> _WHAT TO DO_
Every line in the records below that holds "FIPS" must be identified and copied.

Saved entries
(* ===== verification/Sha256.v ===== *)
(** * Sha256: the digest Go's [crypto/sha256] computes, and [encoding/hex]

    FIPS 180-4, executable.  The round constants are derived from their
    definition (the first 32 fractional bits of the cube and square roots of
    the first primes) rather than listed. *)

From S2P Require Import Prelude.

#[local] Open Scope string_scope.
#[local] Open Scope list_scope.
#[local] Open Scope Z_scope.

Definition word (z : Z) : Z := z mod 4294967296.

(** The first [n] primes, by trial division from [from]. *)
Fixpoint primes_from (fuel : nat) (n : nat) (from : Z) (found : list Z) : list Z :=
  match fuel, n with
  | S fuel, S n' =>
    if forallb (fun p => negb (from mod p =? 0)) found
    then primes_from fuel n' (from + 1) (found ++ [from])
    else primes_from fuel n (from + 1) found
  | _, _ => found
  end.

(** Integer cube root by bisection between [lo] and [hi]. *)
Fixpoint cube_root (fuel : nat) (lo hi x : Z) : Z :=
  match fuel with
  | O => lo
  | S fuel =>
    let mid := (lo + hi) / 2 in
    if mid * mid * mid <=? x then cube_root fuel mid hi x else cube_root fuel lo mid x
  end.

Definition round_constants : list Z :=
  Eval vm_compute in
    map (fun p => word (cube_root 48 0 (2 ^ 40) (p * 2 ^ 96))) (primes_from 400 64 2 []).

Definition initial_hash : list Z :=
  Eval vm_compute in map (fun p => word (Z.sqrt (p * 2 ^ 64))) (primes_from 400 8 2 []).

Definition rotate (n x : Z) : Z := Z.lor (Z.shiftr x n) (word (Z.shiftl x (32 - n))).

Definition small_sigma (a b c x : Z) : Z :=
  Z.lxor (Z.lxor (rotate a x) (rotate b x)) (Z.shiftr x c).
Definition big_sigma (a b c x : Z) : Z :=
  Z.lxor (Z.lxor (rotate a x) (rotate b x)) (rotate c x).

(** The message schedule, newest word first. *)
Fixpoint extend_schedule (n : nat) (ws : list Z) : list Z :=
  match n with
  | O => ws
  | S n =>
    let at_ k := nth k ws 0 in
    extend_schedule n
      (word (small_sigma 17 19 10 (at_ 1%nat) + at_ 6%nat +
             small_sigma 7 18 3 (at_ 14%nat) + at_ 15%nat) :: ws)
  end.

Definition state8 : Type := Z * Z * Z * Z * Z * Z * Z * Z.

Definition sha_round (st : state8) (kw : Z * Z) : state8 :=
  let '(a, b, c, d, e, f, g, h) := st in
  let choice := Z.lxor (Z.land e f) (Z.land (4294967295 - e) g) in
  let majority := Z.lxor (Z.lxor (Z.land a b) (Z.land a c)) (Z.land b c) in
  let t1 := word (h + big_sigma 6 11 25 e + choice + kw.1 + kw.2) in
  let t2 := word (big_sigma 2 13 22 a + majority) in
  (word (t1 + t2), a, b, c, word (d + t1), e, f, g).

Definition add_state (x y : state8) : state8 :=
  let '(a, b, c, d, e, f, g, h) := x in
  let '(a', b', c', d', e', f', g', h') := y in
  (word (a + a'), word (b + b'), word (c + c'), word (d + d'),
   word (e + e'), word (f + f'), word (g + g'), word (h + h')).

Fixpoint words_of (bytes : list Z) : list Z :=
  match bytes with
  | a :: b :: c :: d :: bytes => (((a * 256 + b) * 256 + c) * 256 + d) :: words_of bytes
  | _ => []
  end.

Definition compress (st : state8) (block : list Z) : state8 :=
  let ws := rev (extend_schedule 48 (rev (words_of block))) in
  add_state st (foldl sha_round st (combine round_constants ws)).

Fixpoint sha_blocks (fuel : nat) (st : state8) (bytes : list Z) : state8 :=
  match fuel with
  | O => st
  | S fuel =>
    match bytes with
    | [] => st
    | _ => sha_blocks fuel (compress st (firstn 64 bytes)) (skipn 64 bytes)
    end
  end.

(** [n] big-endian bytes of [z]. *)
Fixpoint big_endian (n : nat) (z : Z) : list Z :=
  match n with
  | O => []
  | S n => big_endian n (z / 256) ++ [z mod 256]
  end.

Definition pad_message (bytes : list Z) : list Z :=
  let l := Z.of_nat (length bytes) in
  bytes ++ [128] ++ repeat 0 (Z.to_nat ((55 - l) mod 64)) ++ big_endian 8 (8 * l).

Definition state_of (l : list Z) : state8 :=
  let at_ k := nth k l 0 in
  (at_ 0%nat, at_ 1%nat, at_ 2%nat, at_ 3%nat, at_ 4%nat, at_ 5%nat, at_ 6%nat, at_ 7%nat).

(** [sha256.Sum256]: thirty-two bytes. *)
Definition Sum256 (message : string) : list ascii :=
  let bytes := map byte_val (String.list_ascii_of_string message) in
  let padded := pad_message bytes in
  let '(a, b, c, d, e, f, g, h) :=
    sha_blocks (length padded) (state_of initial_hash) padded in
  map byte_of (flat_map (big_endian 4) [a; b; c; d; e; f; g; h]).

(** [hex.EncodeToString]. *)
Definition hex_digit (n : Z) : ascii := if n <? 10 then byte_of (48 + n) else byte_of (87 + n).

Fixpoint EncodeToString (bytes : list ascii) : string :=
  match bytes with
  | [] => ""
  | b :: bytes => String (hex_digit (byte_val b / 16))
                    (String (hex_digit (byte_val b mod 16)) (EncodeToString bytes))
  end.

(** The test vectors of FIPS 180-4. *)
Example sha256_abc :
  EncodeToString (Sum256 "abc") = "ba7816bf8f01cfea414140de5dae2223b00361a396177a9cb410ff61f20015ad".
Proof. vm_compute. reflexivity. Qed.

Example sha256_empty :
  EncodeToString (Sum256 "") = "e3b0c44298fc1c149afbf4c8996fb92427ae41e4649b934ca495991b7852b855".
Proof. vm_compute. reflexivity. Qed.

(** Two blocks. *)
Example sha256_two_blocks :
  EncodeToString (Sum256 "abcdbcdecdefdefgefghfghighijhijkijkljklmklmnlmnomnopnopq")
    = "248d6a61d20638b8e5c026930c3e6039a33ce45964ff2167f6ecedd419db06c1".
Proof. vm_compute. reflexivity. Qed.

(** ** Lemmas *)

Lemma hex_digit_inj a b : 0 <= a < 16 -> 0 <= b < 16 -> hex_digit a = hex_digit b -> a = b.
Proof.
  intros Ha Hb H%(f_equal byte_val). unfold hex_digit in H.
  destruct (Z.ltb_spec a 10), (Z.ltb_spec b 10); rewrite !byte_val_of in H by lia; lia.
Qed.

Lemma EncodeToString_inj b1 b2 : EncodeToString b1 = EncodeToString b2 -> b1 = b2.
Proof.
  revert b2. induction b1 as [|x b1 IH]; intros [|y b2] H; try done.
  cbn [EncodeToString] in H. injection H as H1 H2 H3.
  pose proof (byte_val_range x). pose proof (byte_val_range y).
  pose proof (Z.div_mod (byte_val x) 16 ltac:(lia)). pose proof (Z.div_mod (byte_val y) 16 ltac:(lia)).
  pose proof (Z.mod_pos_bound (byte_val x) 16 ltac:(lia)).
  pose proof (Z.mod_pos_bound (byte_val y) 16 ltac:(lia)).
  apply hex_digit_inj in H1; [|lia..]. apply hex_digit_inj in H2; [|lia..].
  rewrite (IH b2 H3). f_equal. apply byte_val_inj. lia.
Qed.

Lemma EncodeToString_length b : String.length (EncodeToString b) = (2 * length b)%nat.
Proof. induction b as [|x b IH]; cbn [EncodeToString String.length length]; [done|]. rewrite IH. lia. Qed.

Lemma big_endian_length n z : length (big_endian n z) = n.
Proof. revert z. induction n as [|n IH]; intros z; [done|]. cbn [big_endian]. rewrite length_app, IH. cbn. lia. Qed.

Lemma Sum256_length m : length (Sum256 m) = 32%nat.
Proof.
  unfold Sum256. destruct (sha_blocks _ _ _) as [[[[[[[a b] c] d] e] f] g] h].
  rewrite length_map. cbn [flat_map]. rewrite !length_app, !big_endian_length. done.
Qed.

> _SOLUTION FOR THIS EXERCISE_
    FIPS 180-4, executable.  The round constants are derived from their
(** The test vectors of FIPS 180-4. *)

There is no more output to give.